YOUR ASSIGNMENT => Please repeat, from the entries that follow, the lines from the one containing "field is a [JsValue]. *)" through the one containing "(** The object" exactly, adding nothing.

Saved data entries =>
────────
(** X20.  One call of [fetchLinkedInData] issues exactly one request and
    does not read the clock.  With a non-empty domain of word characters
    (which need no escaping) and no extra parameters the request goes to
    [/.netlify/functions/<endpoint>?domain=<domain>], without a domain (or
    with an empty one) to [/.netlify/functions/<endpoint>]; it carries the
    authorization value and the API version.  The call returns the parsed
    body when the answer is a success with a readable body and [null] for a
    network error, a status that is not ok or an unreadable body. *)
Theorem fetch_issues_one_request (A : Type)
    (fetch : string -> list (string * string) -> FetchResult A)
    (authorization endpoint : string) (domain : option string) (w : World) :
  (forall d, domain = Some d -> all_word d = true) ->
  let url :=
    match domain with
    | Some d =>
        if String.eqb d "" then ("/.netlify/functions/" ++ endpoint)%string
        else ("/.netlify/functions/" ++ endpoint ++ "?domain=" ++ d)%string
    | None => ("/.netlify/functions/" ++ endpoint)%string
    end in
  let headers := [("Authorization", authorization); ("LinkedIn-Version", "202312")] in
  let run := fetchLinkedInData fetch authorization endpoint domain "" w in
  snd run = {| tick := tick w;
               requests := requests w
                 ++ [ {| call_url := url; call_headers := headers |} ] |}
  /\ (forall payload, fst run = Some payload <-> fetch url headers = HttpJson payload)
  /\ (fst run = None <->
      fetch url headers = NetworkError
      \/ (exists status, fetch url headers = HttpError status)
      \/ fetch url headers = HttpBadBody).
Proof.
  intros _ url headers run.
  assert (Hurl : request_url endpoint domain "" = url).
  { subst url; unfold request_url; cbv zeta.
    destruct domain as [d|]; [destruct (String.eqb_spec d "")|];
      cbn [app params_toString map fst snd String.concat String.eqb];
      reflexivity. }
  subst run; rewrite fetch_world, fetch_result, Hurl.
  change (request_headers authorization) with headers.
  split; [reflexivity|].
  destruct (fetch url headers) as [|status|payload|]; simpl; split.
  - intros p; split; discriminate.
  - split; [intros _; left; reflexivity | reflexivity].
  - intros p; split; discriminate.
  - split; [intros _; right; left; exists status; reflexivity | reflexivity].
  - intros p; split; intros [= ->]; reflexivity.
  - split; [discriminate | intros [H|[(s & H)|H]]; discriminate].
  - intros p; split; discriminate.
  - split; [intros _; right; right; reflexivity | reflexivity].
Qed.

Lemma fetch_issues_one_request_witness :
  map call_url
    (requests
       (snd (fetchLinkedInData (fetchSnapshot changelog_down) "Bearer abc"
               "linkedin-snapshot" (Some "CONNECTIONS") "" world0)))
  = ["/.netlify/functions/linkedin-snapshot?domain=CONNECTIONS"]
  /\ fst (fetchLinkedInData (fetchSnapshot changelog_down) "Bearer abc"
            "linkedin-snapshot" (Some "SKILLS") "" world0) = None.
Proof.
  split.
  - rewrite (proj1 (@fetch_issues_one_request _ (fetchSnapshot changelog_down)
                      "Bearer abc" "linkedin-snapshot" (Some "CONNECTIONS") world0
                      (fun d E => ltac:(injection E as <-; reflexivity)))).
    reflexivity.
  - apply (proj2 (proj2 (@fetch_issues_one_request _ (fetchSnapshot changelog_down)
                           "Bearer abc" "linkedin-snapshot" (Some "SKILLS") world0
                           (fun d E => ltac:(injection E as <-; reflexivity))))).
    right; left; exists 404%Z; reflexivity.
Defined.

(** X21.  The post-type breakdown depends on the post CREATE events
    only, and not on their order: two changelogs with the same post
    creations give the same breakdown, whatever else they contain. *)
Theorem breakdown_counts_posts_only changelogData changelogData' :
  Permutation (filter is_post_create (changelog_elements changelogData))
    (filter is_post_create (changelog_elements changelogData')) ->
  calculatePostTypesBreakdown changelogData
  = calculatePostTypesBreakdown changelogData'.
Proof.
  intros Hperm; rewrite !breakdown_table, !changelog_posts_filter.
  do 2 f_equal; apply map_ext; intros ty; f_equal.
  apply count_where_perm, Hperm.
Qed.

Lemma breakdown_counts_posts_only_witness :
  calculatePostTypesBreakdown mixed_changelog
  = calculatePostTypesBreakdown
      (changelog_of (rev (filter is_post_create (changelog_elements mixed_changelog)))).
Proof.
  apply breakdown_counts_posts_only.
  vm_compute.
  match goal with |- Permutation ?l _ => apply (Permutation_rev l) end.
Defined.
(** * betatips-backend: account policy of the two server stacks

    The repository holds two Express applications over the same kind of
    document store:

    - [Server]: the single-file application of [server.js], with its own
      [User], [Game] and [Post] schemas;
    - [Routes]: the modular application ([routes/auth], [routes/admin],
      [routes/games], [routes/community], [middleware/isAdmin] and the entry
      file that mounts them and creates the default admin).

    Each handler is a function from the store to an HTTP answer and the next
    store.  The libraries ([bcryptjs], [jsonwebtoken]) appear as the
    interface [Crypto]; the clock and [Math.random()] are arguments.  Where
    a handler's answer depends on the JavaScript type of a body field, the
    field is a [JsValue]. *)

From Stdlib Require Import ZArith QArith Qround List String Ascii Bool.
From Stdlib Require Import Lia Lqa.
From Stdlib Require Import Permutation Sorted.
Import ListNotations.
Local Open Scope string_scope.
Local Open Scope nat_scope.

Set Implicit Arguments.

(** ** Values shared by both stacks *)

(** A Mongo [ObjectId]; only identity matters. *)
Definition ObjectId := nat.

(** A JavaScript [Date], in milliseconds since the epoch. *)
Definition Date := Z.

(** The object given to [jwt.sign]: [server.js] signs
    [{ userId, username }], [routes/auth] signs [{ userId, isAdmin }]. *)
Record JwtPayload := {
  userId : ObjectId;
  jwt_username : option string;
  jwt_isAdmin : option bool
}.

(** [bcryptjs] and [jsonwebtoken].  The salt that [bcrypt.hash] draws is not
    modelled: no statement below compares two hashes of one password.
    [jwtVerify] is [None] whenever [jwt.verify] reports an error. *)
Class Crypto := {
  bcryptHash : string -> string;
  bcryptCompare : string -> string -> bool;
  jwtSign : JwtPayload -> string -> string;
  jwtVerify : string -> option JwtPayload
}.

(** What [res.status(c).json(b)] sends. *)
Record Response (B : Type) := respond { statusCode : nat; json : B }.

(** The exception whose [message] a handler's [catch] sends back. *)
Inductive JsError :=
| TypeErrorOfNull                  (* property read on [null] *)
| NotAFunction (callee : string)   (* call of a method the value lacks *)
| IllegalArguments                 (* [bcrypt.compare] on a non-string *)
| CastError (path : string).       (* Mongoose cannot cast the value *)

(** A value of a JSON body, as far as the handlers look at it:
    [JUndefined] is a key that is not sent, [JObject] an array or an object,
    which no modelled read looks into. *)
Inductive JsValue :=
| JUndefined
| JNull
| JBool (b : bool)
| JNum (q : Q)
| JStr (s : string)
| JObject.
(** * gdutils.extract : a shallow embedding of [ExtractTable]

    The development follows [src/gdutils/extract.py].  The class keeps eight
    private attributes and exposes four validating setters, [extract],
    [extract_to_file], [list_columns] and [list_values].  Data frames, the
    file system and the WKT parser are collaborators of the class: frames
    are modelled as finite tables of cells, the file system as an explicit
    state, and the WKT parser as a section variable. *)

From Stdlib Require Import String Ascii List Bool ZArith Lia.
Import ListNotations.
Open Scope string_scope.

(** ** Python values that flow through the class *)

(** The [value] attribute: [str | List[str]]. *)
Inductive pyvalue : Type :=
| VStr (s : string)
| VList (l : list string).

(** Exception classes of the Python run time that the module meets. *)
Inductive pyclass : Type :=
| Exception | KeyError | RuntimeError | AttributeError | TypeError
| ValueError | OSError | FileNotFoundError | FileExistsError
| PermissionError | StopIteration | BadZipFile | UnicodeDecodeError.

(** In Python 3 [IOError] is the same class object as [OSError]. *)
Definition IOError : pyclass := OSError.

Definition pyclass_eqb (c d : pyclass) : bool :=
  match c, d with
  | Exception, Exception | KeyError, KeyError | RuntimeError, RuntimeError
  | AttributeError, AttributeError | TypeError, TypeError
  | ValueError, ValueError | OSError, OSError
  | FileNotFoundError, FileNotFoundError
  | FileExistsError, FileExistsError | PermissionError, PermissionError
  | StopIteration, StopIteration | BadZipFile, BadZipFile
  | UnicodeDecodeError, UnicodeDecodeError => true
  | _, _ => false
  end.

(** [issubclass c d] for the classes above. *)
Definition issubclass (c d : pyclass) : bool :=
  pyclass_eqb c d ||
  match d, c with
  | Exception, _ => true
  | OSError, (FileNotFoundError | FileExistsError | PermissionError) => true
  | ValueError, UnicodeDecodeError => true
  | _, _ => false
  end.

(** Exceptions, one constructor per [raise] site of the module, plus [Lib]
    for what the libraries (pandas, geopandas, os, zipfile, pathlib) raise. *)
Inductive exn : Type :=
| Lib (cls : pyclass) (what : string)
| InfileAlreadySet (infile : string)     (* Exception("Infile '{}' is already set") *)
| NotFound (cause : exn)                 (* FileNotFoundError("{} not found. {}") *)
| NoFileFound                            (* FileNotFoundError("No file found") *)
| CannotRead (filename : string)         (* FileNotFoundError('Cannot read {}') *)
| DirectoryNotFound (cwd : string)       (* IOError("Directory '{}' not found.") *)
| ColumnNotFound (cause : exn)           (* KeyError("Column not found: {}") *)
| ValueWithoutTable                      (* KeyError("Cannot set value without specifying tabular data") *)
| ValueWithoutColumn                     (* KeyError("Cannot set value without specifying column") *)
| NoValue (column : string) (value : pyvalue)
                                         (* KeyError("Column '{}' has no value '{}'") *)
| NoTabularData                          (* RuntimeError("Unable to find tabular data to extract") *)
| NoInitializedColumn                    (* RuntimeError("No initialized column exists") *)
| UnableToFindColumn (column : string)   (* KeyError("Unable to find column '{}'") *)
| ExtractionFailed (cause : exn)         (* RuntimeError("Extraction failed:", e) *)
| InitializationFailed (cause : exn).    (* AttributeError("Initialization failed. {}") *)

(** The Python class of each exception. *)
Definition class_of (e : exn) : pyclass :=
  match e with
  | Lib cls _ => cls
  | InfileAlreadySet _ => Exception
  | NotFound _ | NoFileFound | CannotRead _ => FileNotFoundError
  | DirectoryNotFound _ => IOError
  | ColumnNotFound _ | ValueWithoutTable | ValueWithoutColumn
  | NoValue _ _ | UnableToFindColumn _ => KeyError
  | NoTabularData | NoInitializedColumn | ExtractionFailed _ => RuntimeError
  | InitializationFailed _ => AttributeError
  end.

(** The error taxonomy of the specification, read on the exceptions. *)
Definition AlreadyLoadedError (e : exn) : Prop := exists f, e = InfileAlreadySet f.
Definition ColumnNotFoundError (e : exn) : Prop := exists c, e = ColumnNotFound c.
Definition NoMatchError (e : exn) : Prop := exists c v, e = NoValue c v.
Definition NoDataError (e : exn) : Prop := e = NoTabularData.
Definition PreconditionError (e : exn) : Prop :=
  e = ValueWithoutTable \/ e = ValueWithoutColumn.
Definition NotFoundError (e : exn) : Prop :=
  (exists c, e = NotFound c) \/ e = NoFileFound.
Definition WriteError (e : exn) : Prop := exists c, e = ExtractionFailed c.
Definition is_IOError (e : exn) : bool := issubclass (class_of e) IOError.

(** ** Outcomes of a call *)

Inductive outcome (A : Type) : Type :=
| Returns (a : A)
| Raises (e : exn)
| OutOfFuel.
Arguments Returns {A} a.
Arguments Raises {A} e.
Arguments OutOfFuel {A}.

Definition obind {A B} (m : outcome A) (k : A -> outcome B) : outcome B :=
  match m with
  | Returns a => k a
  | Raises e => Raises e
  | OutOfFuel => OutOfFuel
  end.

(** [try: body / except: handler].  Running out of fuel is not an
    exception and is not caught. *)
Definition try_except {A} (body : outcome A) (handler : exn -> outcome A)
  : outcome A :=
  match body with
  | Raises e => handler e
  | r => r
  end.

Declare Scope outcome_scope.
Delimit Scope outcome_scope with outcome.
Notation "x <- m ;; k" := (obind m (fun x => k))
  (at level 100, m at next level, right associativity) : outcome_scope.

(** ** Data frames *)

(** A parsed shape, named by its text. *)
Definition geometry : Type := string.

Inductive cell : Type :=
| CStr (s : string)
| CInt (z : Z)
| CGeom (g : geometry)
| CNull.                                  (* None / NaN *)

Record row : Type := mkRow { label : cell; cells : list cell }.

(** A frame: its column labels in order, the name of its index, and its
    rows, each with its index label and one cell per column.  Column
    labels are unique, as in the data model of the specification; the
    operations below act on the first column that carries a label. *)
Record DataFrame : Type := mkDF {
  columns : list string;
  index_name : option string;
  rows : list row
}.

Record Series : Type := mkSeries { name : string; values : list cell }.

Definition index (df : DataFrame) : list cell := map label (rows df).
Definition nrows (df : DataFrame) : nat := length (rows df).

(** Position of the first column labelled [c]. *)
Fixpoint col_pos (cols : list string) (c : string) : option nat :=
  match cols with
  | [] => None
  | c' :: cols' =>
      if String.eqb c' c then Some 0
      else option_map S (col_pos cols' c)
  end.

Fixpoint remove_nth {A} (n : nat) (l : list A) : list A :=
  match n, l with
  | _, [] => []
  | 0, _ :: l' => l'
  | S n', a :: l' => a :: remove_nth n' l'
  end.

(** [df[c]] : the column as a series, [KeyError] when [c] is no column. *)
Definition getitem (df : DataFrame) (c : string) : outcome Series :=
  match col_pos (columns df) c with
  | Some i => Returns (mkSeries c (map (fun r => nth i (cells r) CNull) (rows df)))
  | None => Raises (Lib KeyError c)
  end.

(** [c in df.columns] *)
Definition has_column (df : DataFrame) (c : string) : bool :=
  match col_pos (columns df) c with Some _ => true | None => false end.

(** Python [==] between a cell and a [str]. *)
Definition cell_eq_str (c : cell) (s : string) : bool :=
  match c with
  | CStr s' => String.eqb s' s
  | _ => false
  end.

Fixpoint zip_eq (cs : list cell) (l : list string) : list bool :=
  match cs, l with
  | c :: cs', s :: l' => cell_eq_str c s :: zip_eq cs' l'
  | _, _ => []
  end.

(** [series == value].  Against a scalar the comparison is elementwise
    with the scalar; against a list pandas compares position by position
    and raises [ValueError] when the lengths differ. *)
Definition series_eq (s : Series) (value : pyvalue) : outcome (list bool) :=
  match value with
  | VStr v => Returns (map (fun c => cell_eq_str c v) (values s))
  | VList l =>
      if Nat.eqb (length l) (length (values s))
      then Returns (zip_eq (values s) l)
      else Raises (Lib ValueError "Lengths must match to compare")
  end.

(** [series.isin(value)] : only list-likes are accepted. *)
Definition isin (s : Series) (value : pyvalue) : outcome (list bool) :=
  match value with
  | VStr _ => Raises (Lib TypeError "only list-like objects are allowed to be passed to isin()")
  | VList l => Returns (map (fun c => existsb (cell_eq_str c) l) (values s))
  end.

Fixpoint select {A} (l : list A) (mask : list bool) : list A :=
  match l, mask with
  | a :: l', b :: mask' => if b then a :: select l' mask' else select l' mask'
  | _, _ => []
  end.

(** [df[mask]] : the rows where the mask holds. *)
Definition getitem_mask (df : DataFrame) (mask : list bool) : DataFrame :=
  mkDF (columns df) (index_name df) (select (rows df) mask).

(** [df.empty] : some axis has length zero. *)
Definition empty (df : DataFrame) : bool :=
  Nat.eqb (length (rows df)) 0 || Nat.eqb (length (columns df)) 0.

(** [df.set_index(c)] : the column becomes the index and leaves the
    columns. *)
Definition set_index (df : DataFrame) (c : string) : outcome DataFrame :=
  match col_pos (columns df) c with
  | Some i =>
      Returns (mkDF (remove_nth i (columns df)) (Some c)
                 (map (fun r => mkRow (nth i (cells r) CNull)
                                      (remove_nth i (cells r))) (rows df)))
  | None => Raises (Lib KeyError c)
  end.
(** * Bad passwords and the NIST guidelines: the notebook's rule pipeline

    A shallow embedding of the code cells of the notebook
    [Bad passwords and the NIST guidelines]: Python strings are lists of
    Unicode code points, the [users] DataFrame is a finite map from column
    names to columns, every code cell is a transformer of that frame, and the
    three regular expressions of the notebook are run by a backtracking
    matcher that follows Python's [re] module on the constructs they use. *)

From Stdlib Require Import ZArith NArith Ascii String.
From stdpp Require Import base option list gmap strings fin_maps.

Open Scope Z_scope.
Open Scope nat_scope.

(** ** Python strings *)

(** A Python [str] is a sequence of code points; [len] counts them. *)
Abbreviation char := N.
Abbreviation str := (list N).

(** Reading an ASCII literal as a Python string. *)
Definition cps (s : string) : str := N_of_ascii <$> list_ascii_of_string s.

Definition NEWLINE : char := 10%N.
Definition DOT : char := 46%N.
Definition UNDERSCORE : char := 95%N.

(** The Unicode character database is not part of the notebook: the
    alphanumeric test and the full lowercase mapping of the code points
    above ASCII are taken as given.  [uni_lower before c after] is the
    lowercase expansion of [c] between [before] and [after] (the context is
    what Python's final-sigma rule reads); the expansion is never empty. *)
Class UnicodeDB := {
  uni_isalnum : char → bool;
  uni_lower : str → char → str → char * str
}.

(** The database that knows nothing above ASCII. *)
Definition ascii_only : UnicodeDB :=
  {| uni_isalnum := λ _, false; uni_lower := λ _ c _, (c, []) |}.

Definition between (lo hi c : char) : bool := ((lo <=? c) && (c <=? hi))%N.
Arguments between (lo hi c)%_N.

Definition ascii_isalnum (c : char) : bool :=
  between 48 57 c || between 65 90 c || between 97 122 c.

Definition ascii_lower (c : char) : char :=
  if between 65 90 c then (c + 32)%N else c.

Section Strings.
Context {U : UnicodeDB}.

(** [\w] on a [str] pattern: alphanumeric or underscore. *)
Definition is_word (c : char) : bool :=
  if (c <? 128)%N then ascii_isalnum c || (c =? UNDERSCORE)%N
  else uni_isalnum c.

Definition lower_char (before : str) (c : char) (after : str) : str :=
  if (c <? 128)%N then [ascii_lower c]
  else let '(h, t) := uni_lower before c after in h :: t.

Fixpoint lower_from (before : str) (s : str) : str :=
  match s with
  | [] => []
  | c :: after => lower_char before c after ++ lower_from (before ++ [c]) after
  end.

(** [str.lower()] *)
Definition lower (s : str) : str := lower_from [] s.
End Strings.

(** ** Regular expressions *)

(** The constructs that occur in the notebook's three patterns. *)
Inductive regex : Type :=
| Dot                              (* .      any character but a newline *)
| WordCh                           (* \w *)
| Lit (c : char)                   (* \.     an escaped literal *)
| Bol                              (* ^      start of the string *)
| Eol                              (* $      end, or before a final newline *)
| Cat (r1 r2 : regex)              (* r1r2 *)
| AtLeast (n : nat) (r : regex)    (* r{n,}  greedy; r+ is r{1,} *)
| Group (g : nat) (r : regex)      (* (r)    capturing group number g *)
| Backref (g : nat).               (* \g *)

(** The state of a match attempt: how many characters lie before the
    cursor, the text after it, and the groups captured so far. *)
Record mstate : Type := MState {
  pos : nat;
  rest : str;
  groups : gmap nat str
}.

Definition advance (n : nat) (st : mstate) : mstate :=
  MState (n + pos st) (drop n (rest st)) (groups st).

(** Closing group [g], opened when the text after the cursor was [from]. *)
Definition capture (g : nat) (from : str) (st : mstate) : mstate :=
  MState (pos st) (rest st)
         (<[g := take (length from - length (rest st)) from]> (groups st)).

Fixpoint strip_prefix (p s : str) : option str :=
  match p, s with
  | [], _ => Some s
  | a :: p', b :: s' => if (a =? b)%N then strip_prefix p' s' else None
  | _ :: _, [] => None
  end.

Definition at_eol (s : str) : bool :=
  match s with
  | [] => true
  | [c] => (c =? NEWLINE)%N
  | _ => false
  end.

Definition matcher := mstate → (mstate → option mstate) → option mstate.

(** One character that satisfies [p]. *)
Definition one_char (p : char → bool) : matcher := λ st k,
  match rest st with
  | c :: _ => if p c then k (advance 1 st) else None
  | [] => None
  end.

(** Greedy repetition with backtracking: take one more [body] while it
    consumes text, and fall back to the continuation once the required
    [n] repetitions are done.  [fuel] bounds the number of repetitions; the
    text left is longer than the number of repetitions that consume. *)
Fixpoint greedy (body : matcher) (fuel n : nat) (st : mstate)
    (k : mstate → option mstate) : option mstate :=
  match fuel with
  | 0 => None
  | S fuel' =>
      match body st (λ st',
              if length (rest st') <? length (rest st)
              then greedy body fuel' (pred n) st' k else None) with
      | Some m => Some m
      | None => match n with 0 => k st | S _ => None end
      end
  end.

Section Matching.
Context {U : UnicodeDB}.

Fixpoint run (r : regex) : matcher :=
  match r with
  | Dot => one_char (λ c, negb (c =? NEWLINE)%N)
  | WordCh => one_char is_word
  | Lit a => one_char (λ c, (c =? a)%N)
  | Bol => λ st k, if pos st is 0 then k st else None
  | Eol => λ st k, if at_eol (rest st) then k st else None
  | Cat r1 r2 => λ st k, run r1 st (λ st', run r2 st' k)
  | AtLeast n r1 => λ st k, greedy (run r1) (S (length (rest st))) n st k
  | Group g r1 => λ st k, run r1 st (λ st', k (capture g (rest st) st'))
  | Backref g => λ st k,
      match groups st !! g with
      | Some s =>
          match strip_prefix s (rest st) with
          | Some _ => k (advance (length s) st)
          | None => None
          end
      | None => None
      end
  end.

(** [re.search]: the first position, left to right, where the pattern
    matches; the end of the string is a position too. *)
Fixpoint search_from (r : regex) (p : nat) (s : str) : option mstate :=
  match run r (MState p s ∅) Some with
  | Some m => Some m
  | None =>
      match s with
      | [] => None
      | _ :: s' => search_from r (S p) s'
      end
  end.

Definition re_search (r : regex) (s : str) : option mstate := search_from r 0 s.
End Matching.

(** The three patterns of the notebook. *)

(** [r'^(\w+)\.'] *)
Definition first_name_pattern : regex :=
  Cat Bol (Cat (Group 1 (AtLeast 1 WordCh)) (Lit DOT)).

(** [r'\.(\w+$)'] *)
Definition last_name_pattern : regex :=
  Cat (Lit DOT) (Group 1 (Cat (AtLeast 1 WordCh) Eol)).

(** [r'(.)\1{3,}'] *)
Definition repeats_pattern : regex :=
  Cat (Group 1 Dot) (AtLeast 3 (Backref 1)).

(** ** Series and frames *)

(** What a cell of a column holds. *)
Inductive value : Type :=
| VStr (s : str)
| VInt (n : Z)
| VBool (b : bool)
| NaN.

#[global] Instance value_eq_dec : EqDecision value.
Proof. solve_decision. Defined.

(** A Series is its sequence of values in row order; a DataFrame maps
    column names to Series.  [users[col]] on a missing column raises
    [KeyError], which is [None] here. *)
Abbreviation Series := (list value).
Abbreviation DataFrame := (gmap string (list value)).

(** One row of [datasets/users.csv]. *)
Record user : Type := User {
  id : Z;
  user_name : str;
  password : str
}.

(** The [users] frame of these rows, every [user_name] and [password] a
    string.  How the text of [datasets/users.csv] becomes such a frame is
    [pd.read_csv]'s business and is not modelled. *)
Definition read_users (rows : list user) : DataFrame :=
  <["id" := (λ u, VInt (id u)) <$> rows]>
    (<["user_name" := (λ u, VStr (user_name u)) <$> rows]>
       (<["password" := (λ u, VStr (password u)) <$> rows]> ∅)).

(** *** Elementwise methods, as pandas applies them to each value *)

Definition matched (m : option mstate) : bool :=
  match m with Some _ => true | None => false end.

(** The text of group 1 of a match. *)
Definition g1 (m : option mstate) : option str := m ≫= λ st, groups st !! 1.

(** [.str.len()] *)
Definition str_len (v : value) : value :=
  match v with VStr s => VInt (Z.of_nat (length s)) | _ => NaN end.

(** [< n]: a comparison with a missing value is [False]. *)
Definition lt (n : Z) (v : value) : value :=
  match v with VInt m => VBool (m <? n)%Z | _ => VBool false end.

(** [.isin(values)] *)
Definition isin (values : list value) (v : value) : value :=
  VBool (bool_decide (v ∈ values)).

(** [== other]: a missing value equals nothing. *)
Definition eq_value (a b : value) : value :=
  match a, b with
  | NaN, _ | _, NaN => VBool false
  | _, _ => VBool (bool_decide (a = b))
  end.

(** [== True] *)
Definition eq_True (v : value) : value := VBool (bool_decide (v = VBool true)).

(** [|] on boolean values. *)
Definition or_value (a b : value) : value :=
  match a, b with
  | VBool x, VBool y => VBool (x || y)
  | _, _ => NaN
  end.

Section Methods.
Context {U : UnicodeDB}.

(** [.str.lower()] *)
Definition str_lower (v : value) : value :=
  match v with VStr s => VStr (lower s) | _ => NaN end.

(** [.str.extract(pat)] with one group: the group of the first match,
    missing when there is no match. *)
Definition str_extract (pat : regex) (v : value) : value :=
  match v with
  | VStr s => match g1 (re_search pat s) with Some w => VStr w | None => NaN end
  | _ => NaN
  end.

(** [.str.contains(pat)] *)
Definition str_contains (pat : regex) (v : value) : value :=
  match v with VStr s => VBool (matched (re_search pat s)) | _ => NaN end.
End Methods.

(** ** The code cells *)

Section Notebook.
Context {U : UnicodeDB}.

(** The two reference lists, as [pd.read_csv(..., squeeze=True)] returns
    them: [common_passwords] and [words]. *)
Variables (common_passwords words : list value).

(** Cell 2:
    [users['length'] = users['password'].str.len()]
    [users['too_short'] = users['length'] < 8] *)
Definition cell_too_short (users : DataFrame) : option DataFrame :=
  password ← users !! "password";
  let users := <["length" := str_len <$> password]> users in
  len ← users !! "length";
  Some (<["too_short" := lt 8 <$> len]> users).

(** Cell 4:
    [users['common_password'] = users['password'].isin(common_passwords)] *)
Definition cell_common_password (users : DataFrame) : option DataFrame :=
  password ← users !! "password";
  Some (<["common_password" := isin common_passwords <$> password]> users).

(** Cell 5:
    [users['common_word'] = users['password'].str.lower().isin(words)] *)
Definition cell_common_word (users : DataFrame) : option DataFrame :=
  password ← users !! "password";
  Some (<["common_word" := isin words <$> (str_lower <$> password)]> users).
────────
RESPONSE AREA =>
    field is a [JsValue]. *)

From Stdlib Require Import ZArith QArith Qround List String Ascii Bool.
From Stdlib Require Import Lia Lqa.
From Stdlib Require Import Permutation Sorted.
Import ListNotations.
Local Open Scope string_scope.
Local Open Scope nat_scope.

Set Implicit Arguments.

(** ** Values shared by both stacks *)

(** A Mongo [ObjectId]; only identity matters. *)
Definition ObjectId := nat.

(** A JavaScript [Date], in milliseconds since the epoch. *)
Definition Date := Z.

(** The object given to [jwt.sign]: [server.js] signs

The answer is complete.